In this birth, events moved so rapidly that my focus blurred a little. Labor started with strong contractions at 12:30 a.m. and ended with a ten-pound baby boy six hours later. In this birth, I didn’t even try to be stoic. This one hurt more. This time, too, my husband’s and midwife’s reassurances rang a bit perfunctory. We were all surprised at the speed of dilation. We were all a bit more businesslike. No golden vigas glowed over our heads, for we were in a modern child’s room made of sheetrock. This time, when the baby’s rather large head began to crown, I screamed in outrage. I hollered out my midwife’s name, not caring who heard me or what they might think. In fact, my friend, her husband, their two young sons, and my three-year-old daughter were an sitting in the middle of the room, watching me with considerable interest. Something in their position made me feel briefly like a television set. In a small, well-lit clearing of my mind, I realized that I had a choice. I could grit my teeth or scream unbecomingly. What does it matter? I remember thinking. Perhaps in this instance, screaming was the better strategy.
After all the fuss, our son emerged with a headful of brown hair and a mouth screwed only slightly in irritation. His Apgar scores were nearly perfect, his wrists and ankles rolled with fat. Flopped on my stomach, he stared up at me peacefully in the morning light. For a few minutes, the assistant took the baby and busied herself verifying his patently healthy condition. Peacefully I delivered the placenta and continued to bleed. My midwife gave me a dose of pitocin and then another. Because large babies are associated with diabetes, she also telephoned our pediatrician. In any case, the follow-up on my son’s health would include a visit from the midwife the next day, a visit to the pediatrician within two days, and a third visit to the midwife in a week. It would not include circumcision, for one thing I gained from choosing a homebirth is a trust in nature that does not come easily to me. The natural way is not always right, but it is often right. This time, without wading through agonies of statistics or research, it simply seemed logical that the sheath of the penis glans had evolved for a purpose and that there was no medical reason to cut it away. That the American Board of Pediatrics agrees with this viewpoint is nice, but not as necessary as it once might have been.
Outside the window, the sky trailed banners of celebratory pink. Relieved and euphoric, I submitted to the other medical procedures: my blood pressure taken, some light stitching up. I am Rh negative and a sample of the baby’s cord blood had to be sent to the hospital. This was done in the first birth as well. Later, because I had hemorrhaged, the midwife measured the iron in my blood with a small hand-held device, and my husband was impressed with this bit of gadgetry. Later still, a friend came by and took pictures. In all of these, my daughter holds her new brother. While the rest of us look obediently at the camera, she and he gaze intently, with complete concentration, into each other’s eyes.

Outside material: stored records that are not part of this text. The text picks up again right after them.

(* ===== verification/TransactionMoves.v ===== *)
(** Staged mutations: moving entries to the trees of their phases, and adding a read-modify-write
    operation. *)

From stdpp Require Import sorting.
From S2P Require Import Prelude Bytes KeyRange TransactionPhases TransactionSpec.

(** * Insertion by key *)

Lemma sorted_app {A} (f : A -> bytes) l1 l2 : StronglySorted bytes_lt (f <$> l1 ++ l2) <->
  StronglySorted bytes_lt (f <$> l1) /\ StronglySorted bytes_lt (f <$> l2) /\
  Forall (fun a => Forall (fun b => bytes_lt (f a) (f b)) l2) l1.
Proof.
  induction l1 as [|a l1 IH]; cbn.
  - split; [intros H; split; [constructor|by split; [|constructor]]|by intros (_ & H & _)].
  - rewrite Forall_cons. split.
    + intros [H Ha]%StronglySorted_inv. apply IH in H as (H1 & H2 & H3).
      rewrite Forall_fmap, Forall_app in Ha. destruct Ha. split; [|done]. constructor; [done|]. by rewrite Forall_fmap.
    + intros ([H1 Ha]%StronglySorted_inv & H2 & H3 & H4). rewrite Forall_fmap in Ha. constructor; [by apply IH|].
      rewrite Forall_fmap, Forall_app. done.
Qed.

Lemma sorted_cons {A} (f : A -> bytes) a l : StronglySorted bytes_lt (f <$> a :: l) <->
  StronglySorted bytes_lt (f <$> l) /\ Forall (fun b => bytes_lt (f a) (f b)) l.
Proof.
  rewrite fmap_cons. split; [intros [H Ha]%StronglySorted_inv; by rewrite Forall_fmap in Ha|].
  intros [H Ha]. constructor; [done|]. by rewrite Forall_fmap.
Qed.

My daughter is five now. Recently, in a seminar for teachers, the moderator asked us to remember a time when we had felt powerful. Instantly I saw Maria’s birth. I did not, of course, see a baby’s head crowning. Instead I saw my own thighs and knees spread unnaturally apart. I saw, at the periphery of vision, the blurred hands and faces of my husband and friends. I saw the colors of my grandmother’s quilt glowing intensely. It seemed that one of my naked legs was streaked with blood. It might seem that I had never been so vulnerable, so dependent in all my life. Yet I remember this as a moment of power. In my second homebirth, remember as well the unabashed decision to shriek. I remember still, feeling at the center. These are physical memories, lodged deep in my body now. Perhaps, as I pushed my children out this was the exchange. Perhaps this is the gift, unpredictable and arbitrary as grace, that I sought to claim.